Terlepas dari setuju tidak setujunya terhadap pertanggungjawaban korporasi sebagai subjek
hukum pidana, Oemar Seno Adji berpendapat, “…kemungkinan adanya pemidanaan terhadap persekutuan-persekutuan, didasarkan tidak saja atas pertimbangan-pertimbangan utilitas, melainkan pula atas dasar-dasar teoritis dapat dibenarkan” (Hamzah Hatrik, 1996 : 31).

Pengertian korporasi sebagai subjek tindak pidana tidak hanya sebatas pengakuan yuridis. Pengertian subjek tindak pidana dibedakan antara yang melakukan tindak pidana (pembuat), dan yang bertanggung jawab. Oleh karena itu, pengaturan korporasi sebagai subjek tindak pidana tergantung pada cara atau sistem perumusan pertanggungjawaban pidana yang akan digunakan.
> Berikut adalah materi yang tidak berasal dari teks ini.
Lemma decode_event_total buf off base last np :
  0 <= off -> is_int base -> is_int last ->
  decode_event meta buf off base last np <> Err None /\
  forall ev o, decode_event meta buf off base last np = Ok (ev, o) ->
    off < o <= Z.max off (zlen buf) /\ is_int (ev_ts ev).
Proof using All.
  intros Ho Hib Hil. destruct (wf_sizes _ Hwf) as (_ & _ & Heh & Hec & Hev). split.
  - unfold decode_event.
    destruct (read_struct _ buf off (m_event_header meta)) as [[eh off1]|] eqn:E1; [|done]. cbn [map_err rbind].
    destruct (read_struct_int "id" _ _ _ _ _ _ Ho Heh E1 (wf_id _ Hwf)) as [Hi Hp].
    pose proof (wf_valid _ Hwf) as Hv. unfold metadata_valid in Hv. bool_prop.
    destruct Hp as [v Hid]; [by apply existsb_names|]. rewrite Hid. destruct (Hi _ Hid) as [eid ->]. cbn [rbind].
    destruct (m_events meta !! eid) as [[name ms]|]; [|done]. cbn [rbind].
    destruct (read_struct _ buf off1 (m_event_context meta)) as [[cc off2]|]; [|done]. cbn [map_err rbind].
    destruct (read_struct _ buf off2 ms) as [[pl off3]|]; [|done]. cbn [map_err rbind].
    by destruct (extend_ts_int _ _ _ _ _ _ _ Ho E1 Hib Hil) as [ts ->].
  - intros ev o H. destruct (decode_event_spec meta (wf_sizes _ Hwf) _ _ _ _ _ _ _ Ho H) as [R _].
    unfold decode_event in H.
    destruct (read_struct _ buf off (m_event_header meta)) as [[eh off1]|] eqn:E1; [|done].
    pose proof (read_members_progress _ _ _ _ _ _ _ Ho Heh (wf_progress _ Hwf) E1).
    destruct (extend_ts_int _ _ _ _ _ _ _ Ho E1 Hib Hil) as [ts Hts].
    assert (off1 <= o /\ is_int (ev_ts ev)) as [? ?]; [|split; [lia|done]].
    rsplit H. destruct v as [eh' o1]. cbn [map_err] in Hm. injection Hm as -> ->.
    rsplit H. destruct v0 as [name ms]. rsplit H. destruct v0 as [cc off2]. rsplit H. destruct v0 as [pl off3].
    rewrite Hts in H. injection H as <- <-. split; [|by eexists].
    unfold map_err in Hm1, Hm2.
    destruct (read_struct _ _ o1 _) as [[? ?]|] eqn:E2 in Hm1; [|done]. injection Hm1 as -> ->.
    destruct (read_struct _ _ off2 ms) as [[? ?]|] eqn:E3 in Hm2; [|done]. injection Hm2 as -> ->.
    destruct (m_events meta !! v) as [nm|] eqn:Em; [|done]. injection Hm0 as ->.
    destruct (read_struct_spec _ _ o1 _ _ _ ltac:(lia) Hec E2) as (R2 & _).
    destruct (read_struct_spec _ _ off2 _ _ _ ltac:(lia) (Hev _ _ Em) E3) as (R3 & _). lia.
Qed.

Lemma decode_events_total fuel buf : forall off ce base last np acc,
  0 <= off -> zlen buf - off < Z.of_nat fuel -> off <= zlen buf -> is_int base -> is_int last ->
  (decode_events meta fuel buf off ce base last np acc).2 <> EvFuel /\
  (decode_events meta fuel buf off ce base last np acc).2 <> EvCrash.
Proof using All.
  induction fuel as [|fuel IH]; intros off ce base last np acc Ho Hf Hle Hib Hil; [lia|].
  cbn [decode_events].
  destruct (off <? ce); [|done].
  destruct (decode_event_total buf off base last np Ho Hib Hil) as [Hc Hp].
  destruct (decode_event meta buf off base last np) as [[ev o]|[why|]] eqn:E; [|done|done].
  destruct (Hp _ _ eq_refl). apply IH; [lia|lia|lia|done|done].
Qed.

Lemma decode_packet_total fuel buf off np evs o :
  0 <= off <= zlen buf -> zlen buf - off < Z.of_nat fuel ->
  decode_packet meta fuel buf off np = StepStop evs o -> exists n, o = Note n.
Proof using All.
  intros Ho Hf H. destruct (wf_sizes _ Hwf) as (Hph & Hpc & _). unfold decode_packet in H.
  pose proof (wf_valid _ Hwf) as Hv. unfold metadata_valid in Hv. bool_prop.
  destruct (read_struct _ buf off (m_packet_header meta)) as [[hdr off1]|] eqn:E1;
    [|injection H as _ <-; by eexists].
  destruct (read_struct_spec _ _ off _ _ _ ltac:(lia) Hph E1) as (R1 & _).
  destruct (read_struct_int "magic" _ _ _ off _ _ ltac:(lia) Hph E1 (wf_magic _ Hwf)) as [Hi Hp].
  destruct Hp as [v Hmg]; [by apply existsb_names|]. rewrite Hmg in H. destruct (Hi _ Hmg) as [z ->].
  destruct (negb _); [injection H as _ <-; by eexists|].
  destruct (read_struct _ buf off1 (m_packet_context meta)) as [[ctx off2]|] eqn:E2;
    [|injection H as _ <-; by eexists].
  destruct (read_struct_spec _ _ off1 _ _ _ ltac:(lia) Hpc E2) as (R2 & _).
  assert (exists ps cs b, context_numbers ctx = Some (ps, cs, VInt b)) as (ps & cs & bs & Hn).
  { unfold context_numbers.
    match goal with Hw : forallb _ _ = true |- _ => cbn [forallb] in Hw; bool_prop end.
    destruct (read_struct_int "packet_size" _ _ _ off1 _ _ ltac:(lia) Hpc E2) as [Hi1 Hp1].
    { intros t Ht. destruct (wf_psize _ Hwf t Ht) as (i & lb & -> & _). by eexists _, _. }
    destruct Hp1 as [v1 Hv1]; [by apply existsb_names|]. rewrite Hv1. destruct (Hi1 _ Hv1) as [z1 ->].
    destruct (read_struct_int "content_size" _ _ _ off1 _ _ ltac:(lia) Hpc E2 (wf_csize _ Hwf)) as [Hi2 Hp2].
    destruct Hp2 as [v2 Hv2]; [by apply existsb_names|]. rewrite Hv2. destruct (Hi2 _ Hv2) as [z2 ->].
    destruct (dict_get "timestamp_begin" ctx) as [v3|] eqn:Hv3; [|by do 3 eexists].
    destruct (read_struct_int "timestamp_begin" _ _ _ off1 _ _ ltac:(lia) Hpc E2 (wf_begin _ Hwf)) as [Hi3 _].
    destruct (Hi3 _ Hv3) as [z3 ->]. by do 3 eexists. }
  rewrite Hn in H. destruct (_ || _); [injection H as _ <-; by eexists|].
  destruct (_ <? _); [injection H as _ <-; by eexists|].
  destruct (decode_events_total fuel buf off2 (off + cs) (VInt bs) (VInt bs) np [])
    as [Hnf Hnc]; [lia|lia|lia|by eexists|by eexists|].
  destruct (decode_events _ _ _ _ _ _ _ _ _) as [es []]; try done. injection H as _ <-. by eexists.
Qed.

Lemma decode_loop_total fuel buf : forall off packets events,
  0 <= off <= zlen buf -> zlen buf - off < Z.of_nat fuel -> Forall is_byte buf ->
  let o := (decode_loop meta fuel (S (length buf)) buf off packets events).2 in
  o = Clean \/ exists n, o = Note n.
Proof using All.
  induction fuel as [|fuel IH]; intros off packets events Ho Hf Hb; [lia|]. cbn [decode_loop].
  destruct (off <? zlen buf) eqn:El; [|by left]. destruct (erased buf off); [by left|].
  destruct (decode_packet meta (S (length buf)) buf off (zlen packets)) as [evs o|p] eqn:E.
  - right. simpl. eapply decode_packet_total; [exact Ho| |exact E]. unfold zlen. lia.
  - destruct (decode_packet_offset _ _ _ _ _ _ E) as (_ & H2 & _).
    pose proof (decode_packet_pos meta Hwf _ _ _ _ _ (proj1 Ho) Hb E). apply IH; [lia|lia|done].
Qed.
End Total.

(** * Properties *)

(** A small barectf-like document: one event type with a 32-bit payload. *)
Definition u8 : ctf_type := TInt (IntType 8 false 8) None.
Definition u32 : ctf_type := TInt (IntType 32 false 8) None.
Definition sample_meta : metadata :=
  Metadata "le" [("magic", u32)]
    [("packet_size", u32); ("content_size", u32); ("timestamp_begin", u8)]
    [("id", u8); ("timestamp", u8)] [("sev", TInt (IntType 8 false 8) (Some {[1 := lit "INFO"]}))]
    {[7 := ("boot"%string, [("arg", u32)])]}.

Definition sample_packet : bytes :=
  [0xC1; 0x1F; 0xFC; 0xC1; 160; 0; 0; 0; 160; 0; 0; 0; 5; 7; 9; 1; 1; 2; 3; 4].

Lemma sample_meta_wf : wf_meta sample_meta.
Proof.
  split; try reflexivity.
  - unfold sizes_ok, members_ok. split_and!; try (repeat constructor; simpl; lia).
    intros i nm. simpl. intros H. apply lookup_singleton_Some in H as [_ <-]. repeat constructor; simpl; lia.
  - intros t [[= <-]|[]]. by eexists _, _.
  - intros t [[= <-]|[Hd|[Hd|[]]]]; [by eexists _, _|discriminate Hd|discriminate Hd].
  - intros t [Hd|[[= <-]|[Hd|[]]]]; [discriminate Hd|by eexists _, _|discriminate Hd].
  - intros t [Hd|[Hd|[[= <-]|[]]]]; [discriminate Hd|discriminate Hd|by eexists _, _].
  - intros t [[= <-]|[Hd|[]]]; [by eexists _, _|discriminate Hd].
  - intros t [Hd|[[= <-]|[]]]; [discriminate Hd|by eexists _, _].
  - exists ("id"%string, u8). split; [by left|simpl; lia].
Qed.

(** C38: Decoding always returns, on metadata the decoder can compute with: it has
    the fields the reader asks for, its magic, sizes, ids and timestamps are
    integers, its packet size is unsigned, no field has a negative size and the
    event header takes an octet or more.  Then, whatever octets a stream holds,
    both loops end within one turn per octet and no exception other than the
    reader's own truncation escapes, so the outcome is a clean end or a note.  Of
    these conditions the reader checks only that the fields are there; on metadata
    without the others it can hang or raise ([decode_hangs], [decode_crashes]). *)
Theorem decode_total meta buf :
  wf_meta meta -> Forall is_byte buf ->
  (decode meta buf).2 = Clean \/ exists n, (decode meta buf).2 = Note n.
Proof.
  intros Hwf Hb. apply (decode_loop_total meta Hwf); [|unfold zlen; lia|done].
  pose proof (zlen_nonneg buf). lia.
Qed.

Lemma decode_total_witness :
  (decode sample_meta (sample_packet ++ [1; 2; 3])).2 = Clean \/
  exists n, (decode sample_meta (sample_packet ++ [1; 2; 3])).2 = Note n.
Proof.
  apply decode_total; [exact sample_meta_wf|]. repeat constructor; unfold is_byte; lia.
Defined.

(** What the reader accepts and cannot decode: an [id] of no octets in an event
    header of nothing else. *)
Definition weightless_meta : metadata :=
  Metadata "le" [("magic", u32)] [("packet_size", u32); ("content_size", u32)]
    [("id", TInt (IntType 0 false 8) None)] [] {[0 := ("tick"%string, [])]}.

Definition weightless_packet : bytes := [0xC1; 0x1F; 0xFC; 0xC1; 160; 0; 0; 0; 160; 0; 0; 0; 1; 1; 1; 1; 1; 1; 1; 1].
Perkembangan hukum pidana Indonesia, ada 3 sistem pertanggungjawaban korporasi sebagai subjek tindak pidana, yaitu (1) pengurus korporasi sebagai pembuat, maka penguruslah yang bertanggungjawab, (2) korporasi sebagai 26 pembuat, maka pengurus yang bertanggungjawab, (3) korporasi sebagai pembuat dan yang bertanggungjawab (Hamzah Hatrik, 1996 : 30).